State-Funded MIDOCs Program Has Added It’s Fourth Cohort of Resident Physicians Committed to Serving In High-Need Areas
FOR IMMEDIATE RELEASE
April 7, 2022
PRESS CONTACT: Amy Hoge (231) 499-5136 or amy.hoge@mhc.org
LANSING, Mich. – MIDOCs, a state-funded program intended to improve access to health care in Michigan, recently accepted 24 new resident physicians into the program. Each participating resident physician has committed to practice in a primary care health professional shortage area (HPSA) during and after training and is eligible to receive up to $75,000 in loan repayment.

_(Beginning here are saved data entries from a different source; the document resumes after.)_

(** C6 (as amended).  [New] checks the iteration count, then the salt size,
    then the key size, and returns the error of the first check that fails:
    the iteration-count error exactly when the iteration count is below 1;
    the salt-size error exactly when the iteration count is at least 1 and
    the salt size in bits is not positive or not a multiple of 8; the
    key-size error exactly when the first two are valid and the key size in
    bits is not positive or not a multiple of 8.  With an error the hasher
    is nil; without one, the hasher holds the iteration count, the two sizes
    divided by 8, and the hash key. *)
Theorem New_first_failed_check (iterCtn saltBits keyBits key : Z) :
  let r := New iterCtn saltBits keyBits key in
  (r.2 = Some ErrInvalidIterationCount <-> iterCtn < 1) /\
  (r.2 = Some ErrInvalidSaltSize <->
     1 <= iterCtn /\ (saltBits <= 0 \/ ~ (8 | saltBits))) /\
  (r.2 = Some ErrInvalidKeySize <->
     1 <= iterCtn /\ size_ok saltBits /\ (keyBits <= 0 \/ ~ (8 | keyBits))) /\
  (r.2 <> None -> r.1 = None) /\
  (r.2 = None ->
     r.1 = Some {| iterCnt := iterCtn; saltSize := saltBits / 8;
                   keySize := keyBits / 8; hashKey := key |}) /\
  (r.2 = None <-> 1 <= iterCtn /\ size_ok saltBits /\ size_ok keyBits).
Proof.
  unfold New.
  destruct (Z.ltb_spec iterCtn 1) as [Hi | Hi]; simpl.
  { repeat split; intros; try reflexivity; try congruence; try tauto;
      try (unfold size_ok in *; tauto); lia. }
  destruct (negb (Z.rem saltBits 8 =? 0) || (Z.quot saltBits 8 <? 1)) eqn:Es; simpl.
  { apply size_check_fails in Es.
    assert (Hno : ~ size_ok saltBits)
      by (unfold size_ok; intros [? ?]; destruct Es; [lia | tauto]).
    repeat split; intros; try reflexivity; try congruence; try tauto;
      try (unfold size_ok in *; tauto); lia. }
  apply size_check in Es.
  assert (Hok : ~ (saltBits <= 0 \/ ~ (8 | saltBits)))
    by (destruct Es; intros [? | ?]; [lia | tauto]).
  destruct (negb (Z.rem keyBits 8 =? 0) || (Z.quot keyBits 8 <? 1)) eqn:Ek; simpl.
  { apply size_check_fails in Ek.
    assert (Hno : ~ size_ok keyBits)
      by (unfold size_ok; intros [? ?]; destruct Ek; [lia | tauto]).
    repeat split; intros; try reflexivity; try congruence; try tauto;
      try (unfold size_ok in *; tauto); lia. }
  apply size_check in Ek.
  assert (Hokk : ~ (keyBits <= 0 \/ ~ (8 | keyBits)))
    by (destruct Ek; intros [? | ?]; [lia | tauto]).
  destruct (size_ok_quot _ Es) as [-> _]. destruct (size_ok_quot _ Ek) as [-> _].
  repeat split; intros; try reflexivity; try congruence; try tauto;
      try (unfold size_ok in *; tauto); lia.
Qed.

(** C6 (counterexample).  [New(0, 14, 256, HashSHA256)]: the salt size 14 is
    not a multiple of 8, and the error is the iteration-count error, not the
    salt-size error. *)
Lemma New_reports_one_error :
  ~ (8 | 14) /\
  New 0 14 256 HashSHA256 = (None, Some ErrInvalidIterationCount) /\
  (New 0 14 256 HashSHA256).2 <> Some ErrInvalidSaltSize.
Proof.
  split; [| split; [reflexivity | discriminate]].
  intros [k Hk]. lia.
Qed.

(** ** The random source *)

(** C8 (as amended).  On a hasher that [New] returned with hash key SHA-256
    or SHA-512, whose allocations stay below the ceiling, and a random
    source that delivers at least [saltSize] bytes: [rand.Read] writes
    exactly [saltSize] bytes and reports no error, and [Hash] returns the
    encoded hash whose salt is exactly those bytes and whose sub-key is
    derived from them. *)
Theorem Hash_uses_delivered_salt (K : Pbkdf2) (iterCtn saltBits keyBits key : Z)
    (h : hasher) (src : entropy) (pwd : bytes) :
  New iterCtn saltBits keyBits key = (Some h, None) ->
  key = HashSHA256 \/ key = HashSHA512 ->
  allocatable h ->
  saltSize h <= len src ->
  let salt := take (Z.to_nat (saltSize h)) src in
  rand_Read src (replicate (Z.to_nat (saltSize h)) x00) = (salt, (saltSize h, None)) /\
  len salt = saltSize h /\
  exists d, digest_of key = Some d /\
    hasher_Hash K h src pwd =
    ret (encoded key (iterCnt h) salt (derive K pwd salt (iterCnt h) (keySize h) d)).
Proof.
  intros HN Hkey _ Hsrc salt.
  destruct (New_sizes _ _ _ _ _ HN) as (Hi & Hs & Hk & Hhk).
  assert (Hread : rand_Read src (replicate (Z.to_nat (saltSize h)) x00)
                  = (salt, (saltSize h, None))).
  { rewrite rand_Read_enough by (rewrite length_replicate; unfold len in Hsrc; lia).
    unfold len. rewrite length_replicate. unfold salt. repeat f_equal. lia. }
  split; [exact Hread |].
  split; [unfold salt, len in *; rewrite length_take; lia |].
  destruct (hasher_Hash_New K _ _ _ _ h src pwd HN Hkey) as (d & Hd & ->).
  exists d. rewrite <- Hhk. split; [exact Hd |].
  unfold salt_read. rewrite Hread. reflexivity.
Qed.

Lemma Hash_uses_delivered_salt_witness :
  New 1000 128 256 1 = (Some sample_hasher, None) /\
  allocatable sample_hasher /\
  rand_Read sample_entropy (replicate 16 x00) = (sample_entropy, (16, None)) /\
  hasher_Hash sample_pbkdf2 sample_hasher sample_entropy sample_password = ret sample_hash.
Proof.
  split; [reflexivity |]. split; [run_model |].
  destruct (Hash_uses_delivered_salt sample_pbkdf2 1000 128 256 1 sample_hasher
              sample_entropy sample_password) as (Hread & _ & d & Hd & HH);
    [reflexivity | left; reflexivity | run_model | run_model |].
  split; [exact Hread |]. rewrite HH. injection Hd as <-. reflexivity.
Defined.

(** C8 (counterexample).  A random source that fails before it delivers a
    byte: [rand.Read] writes nothing and reports an error, and [Hash] on the
    default configuration returns, as for any other call, an encoded hash;
    its salt is the sixteen zero bytes of the untouched buffer. *)
Lemma Hash_proceeds_without_entropy :
  rand_Read [] (replicate 16 x00) = (replicate 16 x00, (0, Some ErrShortRead)) /\
  forall (K : Pbkdf2) (pwd : bytes),
    hasher_Hash K sample_hasher [] pwd =
    ret (encoded 1 1000 (replicate 16 x00)
           (derive K pwd (replicate 16 x00) 1000 32 sha256_New)).
Proof.
  split; [reflexivity |]. intros K pwd.
  rewrite (hasher_Hash_ok K sample_hasher [] pwd sha256_New); [reflexivity | | |];
    run_model.
Qed.

(** ** The layout of the encoded hash *)

(** C3 (as amended).  On a hasher that [New] returned with hash key SHA-256
    or SHA-512 and whose allocations stay below the ceiling, [Hash] returns
    a buffer of exactly [13 + saltSize + keySize] bytes: the format marker,
    then at offsets 1, 5 and 9 the four-byte big-endian numerals of the low
    32 bits of the hash key, of the iteration count and of the salt length,
    then the salt, then the sub-key.  The salt is the [saltSize] bytes that
    [rand.Read] left in its buffer (the first [saltSize] bytes of the random
    source when it delivers that many), and the sub-key is what PBKDF2
    derives from the password, that salt, the iteration count and the digest
    of the hash key at length [keySize].  The fields decode to the values
    modulo [2^32], hence to the iteration count and the salt length
    themselves when these are below [2^32].  On the configuration (1000, 128,
    256, SHA-256) the buffer has 61 bytes and its header decodes to
    iteration count 1000 and salt length 16. *)
Theorem Hash_layout :
  (forall (K : Pbkdf2) (iterCtn saltBits keyBits key : Z) (h : hasher)
          (src : entropy) (pwd : bytes),
     New iterCtn saltBits keyBits key = (Some h, None) ->
     key = HashSHA256 \/ key = HashSHA512 ->
     allocatable h ->
     exists d out,
       digest_of key = Some d /\
       result (hasher_Hash K h src pwd) = Ret out /\
       let salt := (rand_Read src (replicate (Z.to_nat (saltSize h)) x00)).1 in
       let subKey := derive K pwd salt (iterCnt h) (keySize h) d in
       out = formatMarker :: be32 (hashKey h) ++ be32 (iterCnt h)
               ++ be32 (saltSize h) ++ salt ++ subKey /\
       (saltSize h <= len src -> salt = take (Z.to_nat (saltSize h)) src) /\
       len salt = saltSize h /\ len subKey = keySize h /\
       salt_of out (saltSize h) = salt /\ subKey_of out (saltSize h) = subKey /\
       len out = 13 + saltSize h + keySize h /\
       out !! 0%nat = Some formatMarker /\
       field out 1 = hashKey h /\
       field out 5 = iterCnt h mod 2 ^ 32 /\
       field out 9 = saltSize h mod 2 ^ 32 /\
       (iterCnt h < 2 ^ 32 -> field out 5 = iterCnt h) /\
       (saltSize h < 2 ^ 32 -> field out 9 = saltSize h)) /\
  (forall (K : Pbkdf2) (src : entropy) (pwd : bytes),
     exists h out,
       New 1000 128 256 HashSHA256 = (Some h, None) /\
       result (hasher_Hash K h src pwd) = Ret out /\
       len out = 61 /\ out !! 0%nat = Some formatMarker /\
       field out 5 = 1000 /\ field out 9 = 16).
Proof.
  split.
  - intros K iterCtn saltBits keyBits key h src pwd HN Hkey _.
    destruct (New_sizes _ _ _ _ _ HN) as (Hi & Hs & Hk & Hhk).
    destruct (hasher_Hash_New K _ _ _ _ h src pwd HN Hkey) as (d & Hd & HH).
    pose proof (salt_read_len src (saltSize h)) as Hsl.
    pose proof (derive_length K pwd (salt_read src (saltSize h)) (iterCnt h) (keySize h) d)
      as Hkl.
    exists d. eexists. split; [rewrite <- Hhk; exact Hd |].
    rewrite HH. split; [reflexivity |].
    fold (salt_read src (saltSize h)). cbv zeta.
    set (salt := salt_read src (saltSize h)) in *.
    set (subKey := derive K pwd salt (iterCnt h) (keySize h) d) in *.
    assert (Hnat : Z.to_nat (saltSize h) = length salt) by (unfold len in Hsl; lia).
    split; [unfold encoded; rewrite Hsl by lia; reflexivity |].
    split.
    { intros Hsrc. unfold salt, salt_read.
      rewrite rand_Read_enough by (rewrite length_replicate; unfold len in Hsrc; lia).
      simpl. rewrite length_replicate. reflexivity. }
    split; [apply Hsl; lia |]. split; [apply Hkl; lia |].
    split; [unfold salt_of; rewrite encoded_body, Hnat; apply take_app_length |].
    split.
    { unfold subKey_of. rewrite <- drop_drop, encoded_body, Hnat.
      apply drop_app_length. }
    split; [rewrite encoded_len, Hsl, Hkl by lia; reflexivity |].
    split; [reflexivity |].
    split; [rewrite encoded_key; apply (digest_of_small _ d Hd) |].
    split; [apply encoded_iter |].
    split; [rewrite encoded_saltLen, Hsl by lia; reflexivity |].
    split.
    + intros Hlt. rewrite encoded_iter. apply Z.mod_small. lia.
    + intros Hlt. rewrite encoded_saltLen, Hsl by lia. apply Z.mod_small. lia.
  - intros K src pwd.
    pose proof (salt_read_len src 16) as Hsl.
    pose proof (derive_length K pwd (salt_read src 16) 1000 32 sha256_New) as Hkl.
    exists sample_hasher. eexists. split; [reflexivity |].
    rewrite (hasher_Hash_ok K sample_hasher src pwd sha256_New) by run_model.
    split; [reflexivity |]. simpl saltSize. simpl keySize. simpl iterCnt. simpl hashKey.
    split; [rewrite encoded_len, Hsl, Hkl by lia; reflexivity |].
    split; [reflexivity |].
    split; [rewrite encoded_iter; reflexivity |].
    rewrite encoded_saltLen, Hsl by lia. reflexivity.
Qed.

“I am very thankful for the MIDOCs residency expansion and loan repayment program. It is filling a significant need for the state of Michigan by expanding available primary care residency positions; as well as helping providers that choose to be a part of this program stay in state and pay down ever growing student loan burdens,” said Dr. Brandon Manderle, a physician resident at Western Michigan University Homer Stryker M.D. School of Medicine. “There are a plethora of qualifying job opportunities that meet the requirements of the MIDOCs program and finding these positions is made very simple."
Manderle is one of MIDOCs’ participating resident physicians from the first cohort, which is expected to begin practicing by in the next year. Upon completion of his residency this summer, Manderle will provide primary care to individuals near Kalamazoo and Portage – an area of Michigan designated to have a shortage of primary care providers.

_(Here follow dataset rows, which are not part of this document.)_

(** * simple-tagged-error: the [TaggedError] factory of [src/index.ts]

    The factory returns an anonymous class extending the host's [Error].
    Everything it does is object manipulation: it allocates a class and its
    prototype object, and the class constructor builds an error object,
    defines [_tag] on it, resets its prototype, merges the caller's
    properties with [Object.assign] and assigns [name].

    The development embeds that code over a small model of the ECMAScript
    object store: a heap of objects with a [[Prototype]] link and an ordered
    list of own properties carrying their attributes, with [[Get]],
    [[Set]], [CreateDataProperty], [instanceof], the [Error] constructor,
    [Object.setPrototypeOf] and [Object.assign] written after ECMA-262.

    Scope of the model: property keys are strings; properties are data
    properties, plus the [__proto__] accessor of [Object.prototype]; every
    object is extensible. What the host adds to a fresh error besides
    [message] is an argument of the constructor ([host]): the captured
    trace under [stack], and on some hosts the position of the throw site.
    The statements that take a [trace] are about the host that adds the
    trace only, as a data property; the statements that take a [host] hold
    for every host whose fields are writable, non-enumerable data
    properties ([host_ok]). A host that exposes [stack] through an own
    getter and setter is not covered, and neither is a property map with
    getters. *)

From Stdlib Require Import String ZArith List Bool Arith Lia.
From stdpp Require Import base list.
Import ListNotations.

Local Open Scope string_scope.
Local Open Scope list_scope.

(** ** Values, properties, objects and the heap *)

(** Heap locations. *)
Abbreviation loc := nat (only parsing).

Inductive value :=
| VUndefined
| VNull
| VBool (b : bool)
| VNum (n : Z)
| VStr (s : string)
| VObj (l : loc).

(** A property is a data property with its [[Writable]], [[Enumerable]]
    and [[Configurable]] attributes, or the one built-in accessor the code
    can meet: the [__proto__] getter/setter pair of [Object.prototype]
    (not enumerable). User-defined accessors are outside the model. *)
Inductive prop :=
| Data (v : value) (writable enumerable configurable : bool)
| ProtoAccessor.

(** What an object is when called with [new]: nothing, the [Error]
    intrinsic, a class made by [TaggedError], which closes over [tag], or
    a class [class C extends V {}] of the client, whose constructor only
    forwards to its parent. *)
Inductive kind :=
| Plain
| ErrorConstructor
| TaggedClass (tag : string)
| Subclass.

Record obj := mkObj {
  proto : option loc;
  okind : kind;
  props : list (string * prop)
}.

Abbreviation heap := (list obj) (only parsing).

Inductive error := TypeError.

(** A completion record: normal with a value, or abrupt with a thrown
    error; both carry the heap as it is at that point. *)
Inductive completion (A : Type) :=
| Normal (a : A) (h : heap)
| Throw (e : error) (h : heap).
Arguments Normal {A} a h.
Arguments Throw {A} e h.

Definition M (A : Type) := heap -> completion A.

Definition ret {A} (a : A) : M A := fun h => Normal a h.

Definition bind {A B} (m : M A) (f : A -> M B) : M B :=
  fun h => match m h with
           | Normal a h' => f a h'
           | Throw e h' => Throw e h'
           end.

Notation "'let*' x ':=' m 'in' k" := (bind m (fun x => k))
  (at level 10, x name, m at level 100, k at level 200).
Notation "m ;; k" := (bind m (fun _ => k))
  (at level 100, k at level 200, right associativity).

Definition heap_of {A} (c : completion A) : heap :=
  match c with Normal _ h => h | Throw _ h => h end.

(** ** Own properties *)

Fixpoint lookup_prop (k : string) (ps : list (string * prop)) : option prop :=
  match ps with
  | [] => None
  | (k', p) :: ps' => if String.eqb k k' then Some p else lookup_prop k ps'
  end.

(** Replace the property in place when the key exists, append it
    otherwise: a new key comes last in [[OwnPropertyKeys]] order. (ECMA-262
    lists array-index keys first; the model keeps them in creation order
    like the others, and no statement below depends on where they stand.) *)
Fixpoint store_prop (k : string) (p : prop) (ps : list (string * prop))
  : list (string * prop) :=
  match ps with
  | [] => [(k, p)]
  | (k', p') :: ps' =>
      if String.eqb k k' then (k, p) :: ps' else (k', p') :: store_prop k p ps'
  end.

Definition get_own (o : obj) (k : string) : option prop := lookup_prop k (props o).

Definition set_own (o : obj) (k : string) (p : prop) : obj :=
  mkObj (proto o) (okind o) (store_prop k p (props o)).

Definition set_proto (o : obj) (p : option loc) : obj :=
  mkObj p (okind o) (props o).

Definition is_enumerable (p : prop) : bool :=
  match p with Data _ _ e _ => e | ProtoAccessor => false end.

Definition own_keys (o : obj) : list string := map fst (props o).

Definition own_enumerable_keys (o : obj) : list string :=
  map fst (List.filter (fun kp => is_enumerable (snd kp)) (props o)).

(** The own enumerable data properties with their values, in key order:
    what [Object.assign] reads from its source. *)
Fixpoint enumerable_entries (ps : list (string * prop)) : list (string * value) :=
  match ps with
  | [] => []
  | (k, Data v _ true _) :: ps' => (k, v) :: enumerable_entries ps'
  | _ :: ps' => enumerable_entries ps'
  end.

(** ** The intrinsics and the initial heap *)

Definition ObjectPrototype : loc := 0.
Definition ErrorPrototype : loc := 1.
Definition ErrorCtor : loc := 2.
Definition FunctionPrototype : loc := 3.

Definition initial_heap : heap :=
  [ mkObj None Plain [("__proto__", ProtoAccessor)];
    mkObj (Some ObjectPrototype) Plain
      [("constructor", Data (VObj ErrorCtor) true false true);
       ("name", Data (VStr "Error") true false true);
       ("message", Data (VStr "") true false true)];
    mkObj (Some FunctionPrototype) ErrorConstructor
      [("length", Data (VNum 1) false false true);
       ("name", Data (VStr "Error") false false true);
       ("prototype", Data (VObj ErrorPrototype) false false false)];
    mkObj (Some ObjectPrototype) Plain
      [("length", Data (VNum 0) false false true);
       ("name", Data (VStr "") false false true)] ].

(** ** [[Get]], [[Set]] and the prototype chain *)

Definition proto_value (o : obj) : value :=
  match proto o with Some p => VObj p | None => VNull end.

(** The first property named [k] on the chain that starts at [l]. A chain
    without a cycle is shorter than the heap, so [length h] is fuel enough. *)
Fixpoint find_prop (fuel : nat) (h : heap) (l : loc) (k : string) : option prop :=
  match fuel with
  | 0 => None
  | S f =>
      match h !! l with
      | None => None
      | Some o =>
          match get_own o k with
          | Some p => Some p
          | None =>
              match proto o with
              | Some p => find_prop f h p k
              | None => None
              end
          end
      end
  end.

(** [O.[[Get]](k, O)]. *)
Definition get (h : heap) (l : loc) (k : string) : value :=
  match find_prop (length h) h l k with
  | Some (Data v _ _ _) => v
  | Some ProtoAccessor =>
      match h !! l with Some o => proto_value o | None => VUndefined end
  | None => VUndefined
  end.

Definition Get (l : loc) (k : string) : M value := fun h => Normal (get h l k) h.

(** Whether [target] lies on the chain that starts at [start]. *)
Fixpoint reaches (fuel : nat) (h : heap) (start : option loc) (target : loc) : bool :=
  match fuel, start with
  | S f, Some p =>
      if Nat.eqb p target then true
      else match h !! p with
           | Some o => reaches f h (proto o) target
           | None => false
           end
  | _, _ => false
  end.

Definition same_proto (p q : option loc) : bool :=
  match p, q with
  | Some a, Some b => Nat.eqb a b
  | None, None => true
  | _, _ => false
  end.

(** [OrdinarySetPrototypeOf]: no change when the value is the current one,
    refused ([None]) when it would close a cycle. Every object of the model
    is extensible. *)
Definition ordinary_set_prototype_of (h : heap) (l : loc) (p : option loc)
  : option heap :=
  match h !! l with
  | None => None
  | Some o =>
      if same_proto p (proto o) then Some h
      else if reaches (length h) h p l then None
      else Some (<[l := set_proto o p]> h)
  end.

Of Michigan’s 83 counties, 75 have at least partial designation as an underserved area for primary care services. According to a study from the Association of American Medical Colleges (AAMC), 68% of doctors who complete all of their training in one state end up practicing there.
“Our first participants have chosen the communities of Niles, St. Joe, Portage, and Kalamazoo to live and work, while others are looking at the Saginaw and Detroit areas,” said Amy Hoge, Executive Director of MIDOCs at Michigan Health Council (MHC). “All of them, so far, are choosing to continue to serve the patient populations they trained with during residency.”

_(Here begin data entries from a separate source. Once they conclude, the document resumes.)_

(** X22.  With foreign keys off, POST /send answers for every selected
    recipient, in order: a recipient counts as sent exactly when the
    number passes the SMS pattern, sent and failed add up to the total,
    one delivery is queued per sent recipient and one log row is written
    per recipient; with no recipient it answers NO_RECIPIENTS and
    changes nothing. *)
Theorem send_reports_every_recipient
    (message : list N) (ivs : nat -> list byte * list byte * list byte)
    (m : Messaging) (now : Z) (sessionId username : string)
    (recipients : list Capture) :
  foreign_keys (store m) = false ->
  getSessionData KEY (store m) sessionId username now = Resolved recipients ->
  let valid c := phoneRegex_test (phoneNumber c) in
  let after := send_handler KEY code_units message ivs m now sessionId username in
  (recipients = [] -> after = (m, NO_RECIPIENTS)) /\
  (recipients <> [] ->
   exists results sent failed,
     after.2 = Sent results (length recipients) sent failed /\
     map result_sent results = map valid recipients /\
     sent = length (List.filter valid recipients) /\
     (sent + failed = length recipients)%nat /\
     deliveryCounter (sms after.1) = (deliveryCounter (sms m) + sent)%nat /\
     length (message_logs (logs after.1))
     = (length (message_logs (logs m)) + length recipients)%nat).
Proof.
  intros Hfk Hread valid after. subst after. unfold send_handler. rewrite Hread.
  split.
  - intros ->. reflexivity.
  - intros Hsome. destruct recipients as [|c rest]; [congruence|].
    destruct (send_to_all_fk_off (c :: rest) m sessionId username
                (sanitizeMessage message) ivs 0 now Hfk)
      as (results & Hres & Hsents & _ & Hcount & Hlogs).
    destruct (send_to_all KEY code_units m sessionId username (c :: rest)
                (sanitizeMessage message) ivs 0 now) as [m' r].
    cbn [fst snd] in *. subst r.
    assert (Hlen : length results = length (c :: rest)).
    { rewrite <- (length_map result_sent results), Hsents, length_map. reflexivity. }
    assert (Hsent : length (List.filter result_sent results)
                    = length (List.filter valid (c :: rest))).
    { clear - Hsents. revert Hsents. generalize (c :: rest) as cs.
      induction results as [|r results IH]; intros [|c0 cs] Hmap; try discriminate;
        [reflexivity|].
      cbn [map] in Hmap. injection Hmap as Hr Hmap.
      cbn [List.filter]. rewrite Hr. fold (valid c0).
      destruct (valid c0); cbn [length]; rewrite (IH cs Hmap); reflexivity. }
    assert (Hpart : (length (List.filter result_sent results)
                     + length (List.filter (fun r => negb (result_sent r)) results)
                     = length results)%nat).
    { clear. induction results as [|r results IH]; [reflexivity|].
      cbn [List.filter]. destruct (result_sent r); cbn [negb length]; lia. }
    eexists results, _, _. cbn [fst snd]. rewrite Hlen.
    split; [reflexivity|]. split; [exact Hsents|]. split; [exact Hsent|].
    split; [lia|]. split; [rewrite Hcount, Hsent; reflexivity | exact Hlogs].
Qed.
(** [conn.executemany(INSERT OR IGNORE ..., rows)] on the main connection.
    A fault after [k] parameter tuples leaves those [k] statements in the
    open transaction. *)
Definition executemany (outcome : option (nat * exn)) (rows : list Reading)
    : M unit :=
  match outcome with
  | None =>
      modify (fun s => set_view (Store.executemany_insert (view s) rows) s)
  | Some (k, e) =>
      modify (fun s =>
                set_view (Store.executemany_insert (view s) (firstn k rows)) s) ;;
      raise e
  end.

(** [conn.commit()] on the main connection. *)
Definition commit (outcome : option exn) : M unit :=
  call outcome ;;
  modify (fun s => set_disk (view s) s) ;;
  emit (Commit MainConn).

(** Inputs of [purge_old_data], in program order. *)
Record PurgeIn : Set := mkPurgeIn {
  pu_now : datetime;                  (* line 162 *)
  pu_delete : option exn;             (* line 163 *)
  pu_commit : option exn;             (* line 167 *)
  pu_alert : AlertIn                  (* line 168 *)
}.

(** [purge_old_data] (lines 161-168) *)
Definition purge_old_data (i : PurgeIn) : M unit :=
  let cutoff := isoformat (minus_days (pu_now i) RETENTION_DAYS) in
  call (pu_delete i) ;;
  modify (fun s => set_view (Store.delete_before cutoff (view s)) s) ;;
  commit (pu_commit i) ;;
  log_alert (pu_alert i) "[DB] Old data purged".

(** ** The main loop (lines 173-244) *)

(** [float(n)] for the two intervals of the configuration, which are
    [int]s. *)
Definition float_of_int (n : Z) : PrimFloat.float :=
  PrimFloat.of_uint63 (Uint63.of_Z n).

(** [mono - last >= seconds]: [mono] and [last] are two readings of
    [time.monotonic()], binary64 floats; their difference is the rounded
    binary64 difference, and it is compared with the [int] [seconds], for
    which Python's mixed comparison is the comparison with [float(seconds)]. *)
Definition elapsed_at_least (mono last : PrimFloat.float) (seconds : Z) : bool :=
  PrimFloat.leb (float_of_int seconds) (PrimFloat.sub mono last).

(** [round(_, 2)] of a quotient, in hundredths: nearest, ties to even. *)
Definition round_half_even (n d : Z) : Z :=
  let q := n / d in
  let r := n mod d in
  if 2 * r <? d then q
  else if d <? 2 * r then q + 1
  else if Z.even q then q else q + 1.

(** [round(temp_c * 1.8 + 32, 2)] (line 192), on hundredths. *)
Definition fahrenheit (c : Z) : Z := round_half_even (18 * c + 32000) 10.

(** [last_purge_day != now.date()] *)
Definition purge_due (last : option (Z * Z * Z)) (now : datetime) : bool :=
  match last with
  | None => true
  | Some d => negb (date_eqb d (date now))
  end.

(** [now.minute % 30 == 0 and interval_id != last_git_push] *)
Definition sync_due (last : option string) (now : datetime) : bool :=
  (minute now mod 30 =? 0) &&
  match last with
  | None => true
  | Some i => negb (String.eqb (strftime_interval_id now) i)
  end.

(** [len(buffer) >= DB_BATCH_SIZE or time.monotonic() - last_flush >=
    DB_FLUSH_INTERVAL] *)
Definition flush_due (buf : list Reading) (mono last : PrimFloat.float) : bool :=
  (DB_BATCH_SIZE <=? List.length buf)%nat ||
  elapsed_at_least mono last DB_FLUSH_INTERVAL.

(** [time.monotonic() - last_log >= LOG_INTERVAL] *)
Definition sample_due (mono last : PrimFloat.float) : bool :=
  elapsed_at_least mono last LOG_INTERVAL.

The 24 new participants make up the fourth cohort of resident physicians in the MIDOCs program. While the number of medical schools in Michigan has increased in recent years – graduating the most doctors in history – the number of Graduate Medical Education residency slots remained capped until the creation of the MIDOCs program. Over the past four years, MIDOCs has created a total of 76 new residency slots across seven high-need specialties in the UP, northern Michigan, mid-Michigan, Detroit, and west Michigan.
MIDOCs funding helps enable Michigan residency programs to create new training programs in rural areas of the state. In 2020, Michigan State University (MSU) was able to create a new rural training track under the MidMichigan Family Medicine Residency in Midland in part due to the increased residency slots created through MIDOCs. There are currently two physician residents training in Alpena and two more will join them this July.
Michigan State University College of Human Medicine was also able to expand psychiatry training in the Upper Peninsula. Six rural track physician residents are currently participating in the MIDOCs program at Marquette and another two will join them this summer. MSU, in partnership with Pine Rest Christian Mental Health Services, has also been able to expand their psychiatry training in Traverse City. They now have funding for six additional psychiatry residents through the MIDOCs program.
"Medical students with a desire to provide care to rural and urban underserved patient populations across Michigan are a perfect fit for the MIDOCs program," said Hoge. "Since the program is specifically designed around primary care, MIDOCs provides the opportunity for physicians to pursue this passion of increasing access to care while alleviating their medical school debt through the loan repayment offer."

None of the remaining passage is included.